Thursday, June 21, 2007
Catholics, torture, voting, communion
With respect to the issues raised by Elizabeth Brown, and posted by Steve S. . . . Elizabeth asks:
[W]hy are the Catholic bishops and others not making the case that to support a politician precisely because he or she will support the use of torture . . . would place the Catholic outside of Communion with the Church and they should not present themselves to receive the Eucharist.
I would have thought it was noncontroversially the case that a Catholic may not "support a politician precisely because he or she will support the use of torture[.]" (If only it were so obvious to our fellow citizens that a Catholic "may not support a politician precisely [because he or she will support abortion rights]"!) I wonder, though -- is there really any evidence that any meaningful number of Catholics (or, for that matter, of Americans) would "support a politicians precisely because he or she will support the use of torture" (my italics), keeping in mind that to support, say, detention of suspected enemy combatants is not necessarily to support "tortur[ing]" them? Elizabeth says that "some polls indicate that a significant number of American Catholics support the use of torture by our government." Can anyone provide links to these polls indicating that, in fact, "a significant number of American Catholics support the use of [what they regard as] torture by our government" (in anything other than the mythical "ticking time-bomb" hypothetical)?

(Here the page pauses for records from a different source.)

(** Every call but a removal returns. *)
Lemma wp_op_safe bal w d o :
  trep bal w d → op_ok o → is_remove o = false → wp (run_op o) (op_post bal w d o) w.
Proof.
  intros Hw Hok Ho. destruct o as [k n v|k n|k n|k n| | |e|]; try done.
  - by apply wp_op_put.
  - by apply wp_op_get.
  - destruct Hok as (s & Hs). simpl. wp_step. eapply wp_mono; [by eapply wp_treemap_contains|].
    intros r w' [-> ->]. wp_step. apply op_post_same with d; [done|]. simpl. by rewrite (arg_key _ _ Hs).
  - simpl. unfold treemap_map_size. wp_step. eapply wp_mono; [by eapply wp_treemap_size|].
    intros r w' [-> ->]. wp_step. by apply op_post_same with d.
  - simpl. wp_step. eapply wp_mono; [by eapply wp_treemap_is_empty|].
    intros r w' [-> ->]. wp_step. by apply op_post_same with d.
  - by apply wp_op_end.
  - simpl. wp_step. eapply wp_mono; [by eapply wp_treemap_clear|]. intros [] w' [Hl Ht]. wp_step.
    split; [done|]. exists []. split; [|by left]. by eapply trep_weaken; [|exact Ht].
Qed.

(** A removal returns or dereferences NULL; from a balanced tree it returns. *)
Lemma wp_op_remove (bal : Prop) w d k n :
  trep bal w d → op_ok (TRemove k n) →
  let Q := op_post bal w d (TRemove k n) in
  wp_null (run_op (TRemove k n)) Q w ∧ (bal → wp (run_op (TRemove k n)) Q w).
Proof.
  intros Hw Hok Q. unfold run_op, treemap_map_remove. destruct Hok as [->|(s & Hs)].
  - assert (wp (r <- cobalt_treemap_remove NULL ;; mret (RInt r)) Q w) as H.
    { destruct (trep_obj _ _ _ _ _ Hw) as [t Ho]. unfold cobalt_treemap_remove. wp_steps. rewrite Ho.
      rewrite Z.eqb_refl. wp_steps. by apply op_post_same with d. }
    split; [by apply wp_null_of|done].
  - destruct (wp_treemap_remove U cf bal w d k s Hw Hs) as [H1 H2].
    assert (∀ r w', (r = 0 ∧ is_Some (dict_get cmp s d) ∧ later w w' ∧ trep False w' (dict_remove cmp s d) ∨
      r = -1 ∧ dict_get cmp s d = None ∧ w' = w) → Q (RInt r) w') as HQ.
    { intros r w' [(-> & [v Hv] & Hl & Ht)|(-> & Hm & ->)].
      - split; [done|]. eexists. split; [eapply trep_weaken; [|exact Ht]; by intros [_ ?]|].
        left. simpl. by rewrite (arg_key _ _ Hs), Hv.
      - apply op_post_same with d; [done|]. simpl. by rewrite (arg_key _ _ Hs), Hm. }
    split.
    + apply wp_null_bind. eapply wp_null_mono; [exact H1|]. intros r w' Hr. by apply wp_null_of, wp_ret, HQ.
    + intros Hb. wp_step. eapply wp_mono; [by apply H2|]. intros r w' Hr. by apply wp_ret, HQ.
Qed.
Definition list_merge (a b : Z) : M lworld Z :=
  fuel <- walk_fuel ;;
  st <- loop fuel (λ st : Z * Z * option Z * Z,
    let '(a, b, tl, dummy) := st in
    if negb (a =? NULL) && negb (b =? NULL) then
      ca <- load a ;;
      cb <- load b ;;
      if compar (data ca) (data cb) <=? 0 then
        dummy' <- set_tail_next tl dummy a ;;
        ca' <- load a ;;
        mret (inl (next ca', b, Some a, dummy'))
      else
        dummy' <- set_tail_next tl dummy b ;;
        cb' <- load b ;;
        mret (inl (a, next cb', Some b, dummy'))
    else mret (inr st)) (a, b, None, NULL) ;;
  let '(a, b, tl, dummy) := st in
  set_tail_next tl dummy (if negb (a =? NULL) then a else b).

(** [fuel] bounds the depth of the recursion. *)
Fixpoint list_mergesort (fuel : nat) (hd : Z) : M lworld Z :=
  match fuel with
  | O => mfail OutOfFuel
  | S n =>
      if hd =? NULL then mret hd
      else
        c <- load hd ;;
        if next c =? NULL then mret hd
        else
          ab <- list_split hd ;;
          a <- list_mergesort n ab.1 ;;
          b <- list_mergesort n ab.2 ;;
          list_merge a b
  end.

Definition cobalt_list_merge_sort (head_ref : Z) : M lworld Z :=
  fuel <- walk_fuel ;; list_mergesort fuel head_ref.
End merge_sort.

(** [cobalt_list_sort] of src/src/algorithm/sort.c hands over to
    [cobalt_list_merge_sort]. *)
Definition cobalt_list_sort (compar : Z → Z → Z) (head : Z) : M lworld Z :=
  cobalt_list_merge_sort compar head.

(** ** Singly-linked chains *)

Definition hdp (nxt : Z) (zs : list (Z * Z)) : Z := hd nxt zs.*1.

Fixpoint slseg (h : gmap Z node) (zs : list (Z * Z)) (nxt : Z) : Prop :=
  match zs with
  | [] => True
  | z :: zs => (∃ pv, h !! z.1 = Some (Node z.2 (hdp nxt zs) pv)) ∧ slseg h zs nxt
  end.
(* ===== verification/SortArray.v ===== *)
(** * Arrays under sort: src/src/algorithm/sort.c, the primitives

    An array of [nmemb] elements of type [A]; element moves ([memcpy] of one
    element, [cobalt_swap_bytes]) are writes of whole elements.  Indices are
    naturals: they stay below [2 * nmemb], and an array of [nmemb] elements
    fits the address space, so [size_t] does not wrap. *)
From S2P Require Import Prelude World.

Section array.
Context {A : Type}.
Implicit Types (s t : list A) (i j n : nat).

Definition get i : M (list A) A :=
  λ s, match s !! i with Some x => Ret x s | None => Fault BadAccess end.

Definition put i (x : A) : M (list A) unit :=
  λ s, match s !! i with Some _ => Ret tt (<[i := x]> s) | None => Fault BadAccess end.

Definition cobalt_swap_bytes i j : M (list A) unit :=
  if (i =? j)%nat then mret tt
  else a <- get i ;; b <- get j ;; put i b ;;; put j a.

(** A callee that is handed [arr + off] and [n]: it sees these elements only. *)
Definition sub {B} (off n : nat) (c : M (list A) B) : M (list A) B :=
  λ s, match c (take n (drop off s)) with
       | Ret b t => Ret b (take off s ++ t ++ drop (off + n) s)
       | Fault f => Fault f
       end.

(** ** Rules *)

Lemma wp_getn i x Q s : s !! i = Some x → Q x s → wp (get i) Q s.
Proof. unfold wp, get. by intros ->. Qed.

Lemma wp_putn i x y Q s : s !! i = Some x → Q tt (<[i := y]> s) → wp (put i y) Q s.
Proof. unfold wp, put. by intros ->. Qed.

Lemma wp_get_mid s1 x s2 i Q :
  i = length s1 → Q x (s1 ++ x :: s2) → wp (get i) Q (s1 ++ x :: s2).
Proof. intros ->. apply wp_getn. by apply list_lookup_middle. Qed.

Lemma insert_mid s1 (x y : A) s2 i :
  i = length s1 → <[i := y]> (s1 ++ x :: s2) = s1 ++ y :: s2.
Proof. intros ->. by rewrite insert_app_r_alt, Nat.sub_diag by lia. Qed.

Lemma wp_put_mid s1 x y s2 i Q :
  i = length s1 → Q tt (s1 ++ y :: s2) → wp (put i y) Q (s1 ++ x :: s2).
Proof.
  intros Hi HQ. eapply wp_putn; [by apply list_lookup_middle|]. by rewrite insert_mid.
Qed.

Lemma wp_swap_same i Q s : Q tt s → wp (cobalt_swap_bytes i i) Q s.
Proof. intros. unfold cobalt_swap_bytes. by rewrite Nat.eqb_refl. Qed.

(** Swapping two elements that are apart. *)
Lemma wp_swap_mid s1 x s2 y s3 i j Q :
  i = length s1 → j = (length s1 + S (length s2))%nat →
  Q tt (s1 ++ y :: s2 ++ x :: s3) →
  wp (cobalt_swap_bytes i j) Q (s1 ++ x :: s2 ++ y :: s3).
Proof.
  intros -> -> HQ. unfold cobalt_swap_bytes.
  rewrite (proj2 (Nat.eqb_neq _ _)) by lia.
  apply wp_bind, wp_get_mid; [done|]. apply wp_bind.
  assert (∀ z, (s1 ++ z :: s2 ++ y :: s3) = (s1 ++ z :: s2) ++ y :: s3) as Ha
    by (intros; by rewrite <- app_assoc).
  rewrite Ha. apply wp_get_mid; [rewrite length_app; simpl; lia|]. apply wp_bind.
  rewrite <- Ha. apply (wp_put_mid s1 x y); [done|]. rewrite Ha.
  apply wp_put_mid; [rewrite length_app; simpl; lia|]. by rewrite <- app_assoc.
Qed.

(** The same, backwards. *)
Lemma wp_swap_mid' s1 x s2 y s3 i j Q :
  i = length s1 → j = (length s1 + S (length s2))%nat →
  Q tt (s1 ++ y :: s2 ++ x :: s3) →
  wp (cobalt_swap_bytes j i) Q (s1 ++ x :: s2 ++ y :: s3).
Proof.
  intros -> -> HQ. unfold cobalt_swap_bytes.
  rewrite (proj2 (Nat.eqb_neq _ _)) by lia.
  assert (∀ z y, (s1 ++ z :: s2 ++ y :: s3) = (s1 ++ z :: s2) ++ y :: s3) as Ha
    by (intros; by rewrite <- app_assoc).
  apply wp_bind. rewrite Ha. apply wp_get_mid; [rewrite length_app; simpl; lia|]. rewrite <- Ha.
  apply wp_bind, wp_get_mid; [done|]. apply wp_bind. rewrite Ha.
  apply wp_put_mid; [rewrite length_app; simpl; lia|]. rewrite <- Ha.
  by apply wp_put_mid.
Qed.

Lemma wp_sub {B} s1 s2 s3 off n (c : M (list A) B) Q :
  off = length s1 → n = length s2 →
  wp c (λ b t, Q b (s1 ++ t ++ s3)) s2 → wp (sub off n c) Q (s1 ++ s2 ++ s3).
Proof.
  intros -> -> Hc. unfold wp, sub in *. rewrite drop_app_length, take_app_length.
  destruct (c s2); [|done]. rewrite take_app_length, drop_app_add, drop_app_length. done.
Qed.

Lemma wp_sub_all {B} s n (c : M (list A) B) Q :
  n = length s → wp c Q s → wp (sub 0 n c) Q s.
Proof.
  intros -> Hc. unfold wp, sub in *. rewrite drop_0, take_ge by lia. simpl.
  rewrite drop_all. destruct (c s); [|done]. by rewrite app_nil_r.
Qed.

(** Any in-range swap is a permutation; no decomposition needed. *)
Lemma wp_swap_perm i j Q s :
  (i < length s)%nat → (j < length s)%nat →
  (∀ a b, s !! i = Some a → s !! j = Some b →
     <[j := a]> (<[i := b]> s) ≡ₚ s → Q tt (<[j := a]> (<[i := b]> s))) →
  wp (cobalt_swap_bytes i j) Q s.
Proof.
  intros Hi Hj HQ.
  destruct (lookup_lt_is_Some_2 s i Hi) as [a Ha], (lookup_lt_is_Some_2 s j Hj) as [b Hb].
  unfold cobalt_swap_bytes. destruct (Nat.eqb_spec i j) as [->|Hne].
  - apply wp_ret. rewrite Ha in Hb. injection Hb as <-. specialize (HQ _ _ Ha Ha).
    rewrite list_insert_insert_eq, list_insert_id in HQ by done. by apply HQ.
  - apply wp_bind. eapply wp_getn; [done|]. apply wp_bind. eapply wp_getn; [done|].
    apply wp_bind. eapply wp_putn; [done|]. eapply wp_putn; [by rewrite list_lookup_insert_ne|].
    apply HQ; [done..|]. by apply Permutation_insert_swap.
Qed.
End array.
(* ===== verification/AdaptiveSort.v ===== *)
(** * The adaptive merge sort: [cobalt_stable_sort] of src/src/algorithm/sort.c *)
From S2P Require Import Prelude World SortSpec SortArray InsertionSort.

Module AdaptiveSort.
Import InsertionSort.

Section adaptive.
Context {A : Type} (compar : A → A → Z).
Implicit Types (s X Y D : list A) (runs : list (list A)).

Definition reverse_run (len : nat) : M (list A) unit :=
  if (len <=? 1)%nat then mret tt
  else
    loop (S len) (λ '(l, r),
      if (l <? r)%nat then cobalt_swap_bytes l r ;;; mret (inl (S l, (r - 1)%nat))
      else mret (inr tt)) (0%nat, (len - 1)%nat).

(** ** Merging two adjacent runs through a scratch buffer *)

(** [memcpy] between the array and the scratch buffer of [cap] elements. *)
Definition to_scratch (cap off len : nat) : M (list A) (list A) :=
  λ s, if (len <=? cap)%nat && (off + len <=? length s)%nat
       then Ret (take len (drop off s)) s else Fault BadAccess.
Definition from_scratch (off : nat) (xs : list A) : M (list A) unit :=
  λ s, if (off + length xs <=? length s)%nat
       then Ret tt (take off s ++ xs ++ drop (off + length xs) s) else Fault BadAccess.
Definition scratch_at (scratch : list A) (i : nat) : M (list A) A :=
  match scratch !! i with Some x => mret x | None => mfail BadAccess end.

Definition merge_forward (cap a_len b_len : nat) : M (list A) unit :=
  scratch <- to_scratch cap 0 a_len ;;
  r <- loop (S (a_len + b_len)) (λ '(i, j, dest),
    if (i <? a_len)%nat && (j <? b_len)%nat then
      x <- scratch_at scratch i ;; y <- get (a_len + j) ;;
      if compar x y <=? 0 then put dest x ;;; mret (inl (S i, j, S dest))
      else put dest y ;;; mret (inl (i, S j, S dest))
    else mret (inr (i, dest))) (0%nat, 0%nat, 0%nat) ;;
  let '(i, dest) := r in
  if (i <? a_len)%nat then from_scratch dest (drop i scratch) else mret tt.

Definition merge_backward (cap a_len b_len : nat) : M (list A) unit :=
  scratch <- to_scratch cap a_len b_len ;;
  j <- loop (S (a_len + b_len)) (λ '(i, j, dest),
    if (0 <? i)%nat && (0 <? j)%nat then
      let dest := (dest - 1)%nat in
      x <- get (i - 1) ;; y <- scratch_at scratch (j - 1) ;;
      if 0 <? compar x y then
        v <- get (i - 1) ;; put dest v ;;; mret (inl ((i - 1)%nat, j, dest))
      else put dest y ;;; mret (inl (i, (j - 1)%nat, dest))
    else mret (inr j)) (a_len, b_len, (a_len + b_len)%nat) ;;
  if (0 <? j)%nat then from_scratch 0 (take j scratch) else mret tt.

Definition merge_runs (cap a_start a_len b_len : nat) : M (list A) unit :=
  sub a_start (a_len + b_len)
    (if (a_len <=? b_len)%nat then merge_forward cap a_len b_len
     else merge_backward cap a_len b_len).

(** ** Natural runs *)

(** Extend a run of length [len] while [ok] holds between neighbours. *)
Definition extend_run (ok : A → A → bool) (nmemb curr : nat) : M (list A) nat :=
  loop nmemb (λ len,
    if (curr + len <? nmemb)%nat then
      a <- get (curr + len - 1) ;; b <- get (curr + len) ;;
      if ok a b then mret (inl (S len)) else mret (inr len)
    else mret (inr len)) 2%nat.

Definition natural_run (nmemb curr : nat) : M (list A) nat :=
  if (curr + 1 <? nmemb)%nat then
    a <- get curr ;; b <- get (curr + 1) ;;
    if 0 <? compar a b then
      run_len <- extend_run (λ a b, 0 <? compar a b) nmemb curr ;;
      sub curr run_len (reverse_run run_len) ;;;
      mret run_len
    else extend_run (λ a b, compar a b <=? 0) nmemb curr
  else mret 1%nat.

(** Short runs are extended to 16 elements by insertion sort. *)
Definition min_run (alloc : bool) (size : Z) (nmemb curr run_len : nat) : M (aworld A) nat :=
  if (run_len <? 16)%nat && (curr + run_len <? nmemb)%nat then
    let force_len := if (16 <? nmemb - curr)%nat then 16%nat else (nmemb - curr)%nat in
    on_sub curr force_len (insertion_sort_impl compar alloc force_len size) ;;;
    mret force_len
  else mret run_len.

(** ** The run stack, top first: [run_t stack[64]] and [stack_size] *)

Abbreviation run_stack := (list (nat * nat)).

Definition merge_top (cap : nat) (stack : run_stack) : M (list A) run_stack :=
  match stack with
  | (_, l1) :: (s0, l0) :: rest =>
      merge_runs cap s0 l0 l1 ;;; mret ((s0, (l0 + l1)%nat) :: rest)
  | _ => mfail BadAccess
  end.

Definition merge_below (cap : nat) (stack : run_stack) : M (list A) run_stack :=
  match stack with
  | top :: (_, l1) :: (s0, l0) :: rest =>
      merge_runs cap s0 l0 l1 ;;; mret (top :: (s0, (l0 + l1)%nat) :: rest)
  | _ => mfail BadAccess
  end.

Definition make_room (cap : nat) (stack : run_stack) : M (list A) run_stack :=
  loop (S (length stack)) (λ stack,
    if (64 <=? length stack)%nat then s <- merge_top cap stack ;; mret (inl s)
    else mret (inr stack)) stack.

Definition push_run (curr run_len : nat) (stack : run_stack) : run_stack :=
  if (length stack <? 64)%nat then (curr, run_len) :: stack else stack.

Definition balance (cap : nat) (stack : run_stack) : M (list A) run_stack :=
  loop (S (length stack)) (λ stack,
    match stack with
    | (_, ln) :: (_, ln1) :: (_, ln2) :: _ =>
        if (ln2 <=? ln1 + ln)%nat then
          s <- (if (ln2 <? ln)%nat then merge_below cap stack else merge_top cap stack) ;;
          mret (inl s)
        else if (ln1 <=? ln)%nat then s <- merge_top cap stack ;; mret (inl s)
        else mret (inr stack)
    | (_, ln) :: (_, ln1) :: _ =>
        if (ln1 <=? ln)%nat then s <- merge_top cap stack ;; mret (inl s)
        else mret (inr stack)
    | _ => mret (inr stack)
    end) stack.

Definition unwind (cap : nat) (stack : run_stack) : M (list A) run_stack :=
  loop (S (length stack)) (λ stack,
    match stack with
    | (_, ln) :: _ :: (_, ln2) :: _ =>
        s <- (if (ln2 <? ln)%nat then merge_below cap stack else merge_top cap stack) ;;
        mret (inl s)
    | _ :: _ :: _ => s <- merge_top cap stack ;; mret (inl s)
    | _ => mret (inr stack)
    end) stack.

(** ** The sort *)

Definition collect_runs (alloc : bool) (size : Z) (cap nmemb : nat) : M (aworld A) run_stack :=
  loop (S nmemb) (λ '(curr, stack),
    if (curr <? nmemb)%nat then
      run_len <- on_arr (natural_run nmemb curr) ;;
      run_len <- min_run alloc size nmemb curr run_len ;;
      stack <- on_arr (make_room cap stack) ;;
      stack <- on_arr (balance cap (push_run curr run_len stack)) ;;
      mret (inl ((curr + run_len)%nat, stack))
    else mret (inr stack)) (0%nat, []).

Definition adaptive_merge_sort (alloc : bool) (nmemb : nat) (size : Z) : M (aworld A) unit :=
  if (nmemb <=? 24)%nat then insertion_sort_impl compar alloc nmemb size
  else
    let max_run_len := (nmemb / 2 + nmemb mod 2)%nat in
    scratch <- request (Z.of_nat max_run_len * size) ;;
    if negb scratch then insertion_sort_impl compar alloc nmemb size
    else
      stack <- collect_runs alloc size max_run_len nmemb ;;
      on_arr (unwind max_run_len stack) ;;;
      mret tt.

(** [alloc] is [false] for [cobalt_stable_sort], which passes no allocator on. *)
Definition stable_sort_guarded (alloc : bool) (nmemb : nat) (size : Z) : M (aworld A) unit :=
  o <- get_obj ;;
  match o with
  | None => mret tt
  | Some _ =>
      if (nmemb <=? 1)%nat || (size =? 0) then mret tt
      else adaptive_merge_sort alloc nmemb size
  end.

Definition cobalt_stable_sort (nmemb : nat) (size : Z) : M (aworld A) unit :=
  stable_sort_guarded false nmemb size.
Definition cobalt_stable_sort_with_alloc (nmemb : nat) (size : Z) : M (aworld A) unit :=
  stable_sort_guarded true nmemb size.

(To be clear: I agree with Elizabeth that the recent display of "tougher-than-thou-on-detainees" by the GOP presidential candidates was unedifying, and I share what I take to be her discomfort with the reach of some of the Administration's executive-power claims. And -- this should go without saying, but I'll say it anyway -- that I regard "torture", even of the worst, and even in the most desperate circumstances, as immoral. It should also go without saying, though, that to believe detained enemy combatants need not be interrogated, charged, and tried in the manner employed in American criminal trials, or that the Executive has the power to identify and detain such combatants, is not to endorse "torture.")
UPDATE: On the other hand, read this post, at Vox Nova, on torture and Justice Scalia's recent remarks about "absolutes" and Jack Bauer. (The post includes a link to a survey -- the results of which seem troubling -- of members of the armed services in Iraq regarding treatment of non-combatants and interrogation.)